The timing of this informative bombshell – thanks to Elon Musk, the third person most interested in the exclusive and who publicized it by tweeting live during its broadcast – does not seem to be the result of chance. Carlson's visit to Moscow comes as fighting in Ukraine is at a standstill and against a backdrop of growing division in the Republican Party over Putin, the war and aid to Ukraine. Trump has pushed to cut off aid to Ukraine, and the Republican majority that controls the House of Representatives has complied. While many Republicans criticize the Russian president and his invasion, Trump and others have argued that the United States has no interest in helping Ukraine defend itself. Furthermore, Putin's clear toast to Trump's victory in November occurs on the same day that he was informed of Joe Biden's memory limitations, a fact that may further undermine his support among his voters.

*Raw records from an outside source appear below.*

(* ===== verification/Chains.v ===== *)
(** * Chained buckets

    The string table and the reference table (sqstate.cpp) keep their nodes on
    singly linked chains hung off an array of buckets.  This file has the chain
    walk both of them use and the shape predicate of such a structure, with the
    two pointer updates that change it: linking a node in front of a bucket and
    unlinking one.  [nx] reads the [next] field of a node; it is [None] on an
    address that holds no node. *)

From stdpp Require Import base numbers list option sets.
From S2P Require Import Prelude.

(** The bucket of a hash: [hash & (_numofslots - 1)]. *)
Definition bucket_of (numofslots hash : Z) : nat := Z.to_nat (Z.land hash (numofslots - 1)).

Section chains.
Context {K : Type} `{EqDecision K}.

Implicit Types (nx : K → option (option K)) (p q : option K) (a b : K) (l : list K).

(** The walk [for (s = p; s; prev = s, s = s->next) if (P(s)) break;]: the node
    found with the one before it. *)
Fixpoint walk (nx : K → option (option K)) (P : K → bool) (fuel : nat)
    (prev p : option K) : res (option (K * option K)) :=
  match p with
  | None => Ok None
  | Some a =>
      match fuel with
      | O => Err OutOfFuel
      | S f =>
          q ← expect UseAfterFree (nx a);
          if P a then Ok (Some (a, prev)) else walk nx P f (Some a) q
      end
  end.

(** [p] heads a chain through exactly the nodes of [l], in order. *)
Fixpoint is_chain (nx : K → option (option K)) (p : option K) (l : list K) : Prop :=
  match l with
  | [] => p = None
  | a :: l' => p = Some a ∧ ∃ q, nx a = Some q ∧ is_chain nx q l'
  end.

Lemma is_chain_ext nx nx' p l :
  (∀ a, a ∈ l → nx' a = nx a) → is_chain nx p l → is_chain nx' p l.
Proof.
  revert p. induction l as [|a l IH]; intros p Hext; simpl; [done|].
  intros (-> & q & Hq & Hl). split; [done|]. exists q. split.
  - rewrite Hext; [done|left].
  - apply IH; [|done]. intros b Hb. apply Hext. by right.
Qed.

Lemma is_chain_push nx p a l : nx a = Some p → is_chain nx p l → is_chain nx (Some a) (a :: l).
Proof. simpl. eauto. Qed.

Lemma is_chain_app nx p l1 a l2 :
  is_chain nx p (l1 ++ a :: l2) → ∃ q, nx a = Some q ∧ is_chain nx q l2.
Proof.
  revert p. induction l1 as [|b l1 IH]; intros p; simpl.
  - intros (_ & q & ? & ?). eauto.
  - intros (_ & q & _ & Hl). eauto.
Qed.

(** Unlinking [a]: the node before it (the last of [l1]) now points past it. *)
Lemma is_chain_unlink nx nx' p l1 b a l2 :
  NoDup (l1 ++ b :: a :: l2) →
  is_chain nx p (l1 ++ b :: a :: l2) →
  nx' b = nx a → (∀ c, c ≠ b → c ≠ a → nx' c = nx c) →
  is_chain nx' p (l1 ++ b :: l2).
Proof.
  intros Hnd Hc Hb Hext. revert p Hnd Hc. induction l1 as [|c l1 IH]; intros p Hnd Hc.
  - simpl in *. destruct Hc as (-> & ? & _ & -> & q & Hq & Hl). split; [done|].
    exists q. split; [congruence|].
    apply NoDup_cons in Hnd as [Hb2 Hnd]. apply NoDup_cons in Hnd as [Ha2 _].
    eapply is_chain_ext; [|done]. intros c Hin.
    apply Hext; [|congruence]. intros ->. apply Hb2. by right.
  - rewrite <- app_comm_cons in Hnd, Hc |- *. simpl in Hc |- *.
    destruct Hc as (-> & q & Hq & Hl).
    apply NoDup_cons in Hnd as [Hcn Hnd]. split; [done|]. exists q. split; [|auto].
    rewrite Hext; [done| |]; intros ->; apply Hcn; set_solver.
Qed.

(** The walk finds the first node that satisfies [P], and its predecessor. *)
Lemma walk_ok nx P fuel prev p l :
  is_chain nx p l → length l ≤ fuel →
  walk nx P fuel prev p = Ok None ∧ (∀ a, a ∈ l → P a = false) ∨
  ∃ l1 a l2, l = l1 ++ a :: l2 ∧ P a = true ∧ (∀ b, b ∈ l1 → P b = false) ∧
    walk nx P fuel prev p =
      Ok (Some (a, match last l1 with Some b => Some b | None => prev end)).
Proof.
  revert fuel prev p. induction l as [|a l IH]; intros fuel prev p Hc Hf; simpl in Hc.
  - subst p. left. destruct fuel; (split; [done|]); intros a Ha; by apply elem_of_nil in Ha.
  - destruct Hc as (-> & q & Hq & Hl). destruct fuel as [|f]; simpl in Hf; [lia|].
    simpl. rewrite Hq. simpl. destruct (P a) eqn:HP.
    + right. exists [], a, l. split_and!; done || (intros ? Hin; by apply elem_of_nil in Hin).
    + destruct (IH f (Some a) q Hl) as [[-> Hno]|(l1 & b & l2 & -> & Hb & Hno & ->)]; [lia|left|right].
      * split; [done|]. intros b [->|Hb]%elem_of_cons; auto.
      * exists (a :: l1), b, l2. split_and!; [done|done| |].
        -- intros c [->|Hc]%elem_of_cons; auto.
        -- rewrite last_cons. by destruct (last l1).
Qed.

(** ** Buckets *)

Implicit Types (live : K → Prop) (home : K → nat) (bk : list (option K)).

Definition bucket_ok nx live home (i : nat) p : Prop :=
  ∃ l, is_chain nx p l ∧ NoDup l ∧ ∀ a, a ∈ l ↔ live a ∧ home a = i.

Definition chained nx live home bk : Prop :=
  ∀ i p, bk !! i = Some p → bucket_ok nx live home i p.

Lemma chained_empty nx live home n :
  (∀ a, ¬ live a) → chained nx live home (replicate n None).
Proof.
  intros Hno i p [-> _]%lookup_replicate. exists []. split_and!; [done|constructor|].
  intros a. rewrite elem_of_nil. naive_solver.
Qed.

Lemma chained_iff nx nx' live live' home home' bk :
  (∀ a, live' a ↔ live a) → (∀ a, live a → home' a = home a ∧ nx' a = nx a) →
  chained nx live home bk → chained nx' live' home' bk.
Proof.
  intros Hl Hh Hc i p Hp. destruct (Hc i p Hp) as (l & Hch & Hnd & Hin).
  exists l. split_and!; [|done|].
  - eapply is_chain_ext; [|done]. intros a Ha. by apply Hh, Hin.
  - intros a. rewrite Hin, Hl. split; intros [? <-]; split; auto; [by apply Hh|symmetry; by apply Hh].
Qed.

(** Linking a new node [a] in front of its bucket. *)
Lemma chained_push nx nx' live live' home home' bk a p :
  chained nx live home bk → ¬ live a → bk !! home' a = Some p → nx' a = Some p →
  (∀ b, live b → nx' b = nx b ∧ home' b = home b) → (∀ b, live' b ↔ b = a ∨ live b) →
  chained nx' live' home' (<[home' a := Some a]> bk).
Proof.
  intros Hc Ha Hp Hnx Hext Hl i r Hr.
  destruct (decide (i = home' a)) as [->|Hne].
  - rewrite list_lookup_insert_eq in Hr by (by eapply lookup_lt_Some). injection Hr as <-.
    destruct (Hc _ _ Hp) as (l & Hch & Hnd & Hin). exists (a :: l). split_and!.
    + apply is_chain_push with p; [done|]. eapply is_chain_ext; [|done].
      intros b Hb. apply Hext. by apply Hin.
    + constructor; [|done]. rewrite Hin. tauto.
    + intros b. rewrite elem_of_cons, Hin, Hl. split; [|intros [[->|Hb] Hh]; [by left|right]].
      * intros [->|[Hb Hh]]; [auto|]. split; [auto|]. rewrite <- Hh. by apply Hext.
      * split; [done|]. rewrite <- Hh. symmetry. by apply Hext.
  - rewrite list_lookup_insert_ne in Hr by done.
    destruct (Hc _ _ Hr) as (l & Hch & Hnd & Hin). exists l. split_and!; [|done|].
    + eapply is_chain_ext; [|done]. intros b Hb. apply Hext. by apply Hin.
    + intros b. rewrite Hin, Hl. split; intros [Hb Hh].
      * split; [auto|]. rewrite <- Hh. by apply Hext.
      * destruct Hb as [->|Hb]; [done|]. split; [done|]. rewrite <- Hh. symmetry. by apply Hext.
Qed.

(** What the unlinking code writes: past [a] from the node before it, or from
    the bucket when [a] is the first. *)
Definition unlinked nx nx' bk bk' (i : nat) a (prev : option K) : Prop :=
  match prev with
  | Some b => bk' = bk ∧ nx' b = nx a ∧ ∀ c, c ≠ b → c ≠ a → nx' c = nx c
  | None => ∃ q, nx a = Some q ∧ bk' = <[i := q]> bk ∧ ∀ c, c ≠ a → nx' c = nx c
  end.

Lemma NoDup_without l1 a l2 :
  NoDup (l1 ++ a :: l2) → NoDup (l1 ++ l2) ∧ ∀ b, b ∈ l1 ++ l2 ↔ b ≠ a ∧ b ∈ l1 ++ a :: l2.
Proof.
  intros Hnd. rewrite <- Permutation_middle in Hnd. apply NoDup_cons in Hnd as [Ha Hnd].
  split; [done|]. intros b. rewrite !elem_of_app, elem_of_cons in *. naive_solver.
Qed.

(** A bucket the unlinking does not touch. *)
Lemma bucket_other nx nx' live live' home i p a :
  bucket_ok nx live home i p → i ≠ home a → (∀ b, live' b ↔ b ≠ a ∧ live b) →
  (∀ c, live c → home c = i → nx' c = nx c) → bucket_ok nx' live' home i p.
Proof.
  intros (l & Hch & Hnd & Hin) Hne Hl Hext. exists l. split_and!; [|done|].
  - eapply is_chain_ext; [|done]. intros c Hc. apply Hin in Hc as [? ?]. auto.
  - intros c. rewrite Hin, Hl. naive_solver.
Qed.

(** Unlinking [a], which the walk of its bucket has found. *)
Lemma chained_unlink nx nx' live live' home bk bk' p P fuel a prev :
  chained nx live home bk → live a → bk !! home a = Some p →
  (∀ l, is_chain nx p l → NoDup l → (∀ b, b ∈ l → live b) → length l ≤ fuel) →
  walk nx P fuel None p = Ok (Some (a, prev)) →
  unlinked nx nx' bk bk' (home a) a prev → (∀ b, live' b ↔ b ≠ a ∧ live b) →
  chained nx' live' home bk'.
Proof.
  intros Hc Ha Hp Hfuel Hw Hun Hl.
  destruct (Hc _ _ Hp) as (l & Hch & Hnd & Hin).
  assert (Hlen : length l ≤ fuel) by (apply Hfuel; naive_solver).
  destruct (walk_ok nx P fuel None p l Hch Hlen)
    as [[Hw' _]|(l1 & a' & l2 & -> & Ha' & _ & Hw')]; rewrite Hw in Hw'; [done|].
  injection Hw' as <- ->.
  destruct (NoDup_without _ _ _ Hnd) as [Hnd' Hmem].
  assert (Hmem' : ∀ b, b ∈ l1 ++ l2 ↔ live' b ∧ home b = home a).
  { intros b. rewrite Hmem, Hl, Hin. tauto. }
  destruct (last l1) as [b|] eqn:Hlast.
  - apply last_Some in Hlast as [l1' ->]. destruct Hun as (-> & Hb & Hext). intros i q Hq.
    rewrite <- !app_assoc in *. simpl in *.
    assert (Hbh : home b = home a) by (apply Hin; set_solver).
    destruct (decide (i = home a)) as [->|Hne].
    + assert (q = p) as -> by congruence. exists (l1' ++ b :: l2).
      split_and!; [by eapply is_chain_unlink|done|done].
    + apply (bucket_other nx _ live _ _ _ _ a); [auto..|].
      intros c _ Hci. apply Hext; congruence.
  - apply last_None in Hlast as ->. destruct Hun as (q & Hq & -> & Hext). intros i r Hr.
    simpl in *. destruct Hch as (-> & q' & Hq' & Hch). rewrite Hq in Hq'. injection Hq' as <-.
    destruct (decide (i = home a)) as [->|Hne].
    + rewrite list_lookup_insert_eq in Hr by (by eapply lookup_lt_Some). injection Hr as <-.
      exists l2. split_and!; [|done|done]. eapply is_chain_ext; [|done].
      intros c Hcl. apply Hext. by apply Hmem in Hcl as [? _].
    + rewrite list_lookup_insert_ne in Hr by done.
      apply (bucket_other nx _ live _ _ _ _ a); [auto..|]. intros c _ Hci. apply Hext. congruence.
Qed.

End chains.

(** ** Bucket indices *)

Lemma bucket_of_lt e hash : (0 ≤ e)%Z → (Z.of_nat (bucket_of (2 ^ e) hash) < 2 ^ e)%Z.
Proof.
  intros He. unfold bucket_of. rewrite land_mask by done.
  pose proof (Z.mod_pos_bound hash (2 ^ e) ltac:(lia)). lia.
Qed.

Lemma bucket_lookup {A} (bk : list A) n e hash :
  (0 ≤ e)%Z → n = (2 ^ e)%Z → Z.of_nat (length bk) = n → is_Some (bk !! bucket_of n hash).
Proof.
  intros He -> Hl. apply lookup_lt_is_Some. pose proof (bucket_of_lt e hash He). lia.
Qed.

Media related to the Kremlin heated up the expectation generated by the interview on social networks, distorting information from the weekly Newsweek according to which Carlson could be sanctioned by the EU for interviewing the Kremlin leader. In statements to the magazine, MEP Guy Verhofstadt, who has asked that the EU consider imposing a “travel ban” on whom he defines as the spokesperson for Donald Trump and Putin, is in favor of this. “As Putin is a war criminal and the EU sanctions all those who help him in this endeavour, it seems logical that the External Action Service will also examine his case,” Verhofstadt told the publication. Pro-Kremlin journalists have attributed to the EU what is nothing more than the point of view of a member of the European Parliament.